Background information
- Origin: Orange County, California, United States
- Genres: Alternative rock, post-hardcore
- Years active: 2006–2011
- Labels: Fearless
- Past members: Roy English Cameron Trowbridge Christopher Osegueda Chase Kensrue Han Ko
- Website: Eye Alaska at MySpace

= Eye Alaska =

American rock band

Eye Alaska was an American rock band from Orange County, California, formed in 2006. Two members, Brandon Wronski and Cameron Trowbridge, were former members of Dead Letter Diaries.

Eye Alaska signed to Fearless Records in February 2008, and released their debut EP titled Yellow & Elephant shortly after. They released their debut full-length album, Genesis Underground, on July 7, 2009. Genesis Underground reached No. 38 on the Billboard Top Heatseekers chart.
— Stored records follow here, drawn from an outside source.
(* ===== verification/BscProps.v ===== *)
(** What it means that connections, channels, handovers and link requests name each other
    consistently ([bsc_wf]), and what each primitive step on them leaves of it ([shape]). *)

From S2P Require Import Prelude Chreq Radio ChanAlloc AllocProps Rsl RslProps Bsc.

Module BscProps.
Import AllocProps RslProps Bsc.

(** ** Callbacks *)

Lemma wp_when_emit {S E} b (e : E) (Q : unit -> S -> Prop) st : wp (when b (emit e)) Q st <-> Q tt st.
Proof. rewrite wp_when. by destruct b. Qed.
Lemma wp_api_call b e (Q : unit -> bsc_state -> Prop) st : wp (api_call b e) Q st <-> Q tt st.
Proof. apply wp_when_emit. Qed.
Lemma wp_api_call_unchecked b e (Q : unit -> bsc_state -> Prop) st :
  wp (api_call_unchecked b e) Q st <-> b = true /\ Q tt st.
Proof. unfold api_call_unchecked. destruct b; [rewrite wp_emit; tauto|]. split; [done|by intros [? _]]. Qed.

Ltac wp_steps ::=
  repeat first [ rewrite wp_bind | rewrite wp_gets | rewrite wp_modify | rewrite wp_emit | rewrite wp_ret
               | rewrite wp_when_emit | rewrite wp_api_call ].

Section bsc.
Context `{LibosmoConst} `{BscApi}.

(** ** Steps on one channel *)

Definition put (l : lref) (lc : gsm_lchan) (st : bsc_state) : bsc_state :=
  st <| btss ::= alter (at_lchan l.2 (fun _ => lc)) l.1 |>.

Lemma lookup_put l lc lc0 st l' :
  lookup_chan st l = Some lc0 ->
  lookup_chan (put l lc st) l' = if decide (l = l') then Some lc else lookup_chan st l'.
Proof.
  unfold lookup_chan, put. upd_norm. cbn [btss]. destruct l as [b p], l' as [b' p']. cbn [fst snd].
  intros Hl. rewrite list_lookup_alter. destruct (decide (b = b')) as [<-|Hb].
  - destruct (btss st !! b) as [bts|]; [|done]. cbn [mbind option_bind option_fmap fmap option_map] in *.
    rewrite get_lchan_at_lchan. destruct (decide (p = p')) as [<-|Hp].
    + by rewrite decide_True, Hl.
    + by rewrite decide_False by congruence.
  - by rewrite decide_False by congruence.
Qed.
The band announced via Facebook on September 23, 2011 that they are to cease their existence as Eye Alaska and move on, as individuals, into other areas, not exclusively in music.

==Personnel==
- Roy English – lead vocals, guitar, piano, programming
- Cameron Trowbridge – guitar, backing vocals
- Christopher Osegueda – bass, backing vocals
- Chase Kensrue – guitar, piano, backing vocals
- Han Ko – drums

==Discography==
=== Studio albums ===

| Year | Album | Label | Chart Positions |  |  |
| US | US Indie | US Heat |
| 2009 | Genesis Underground | Fearless Records | — | — | 38 |
"—" denotes a release that did not chart.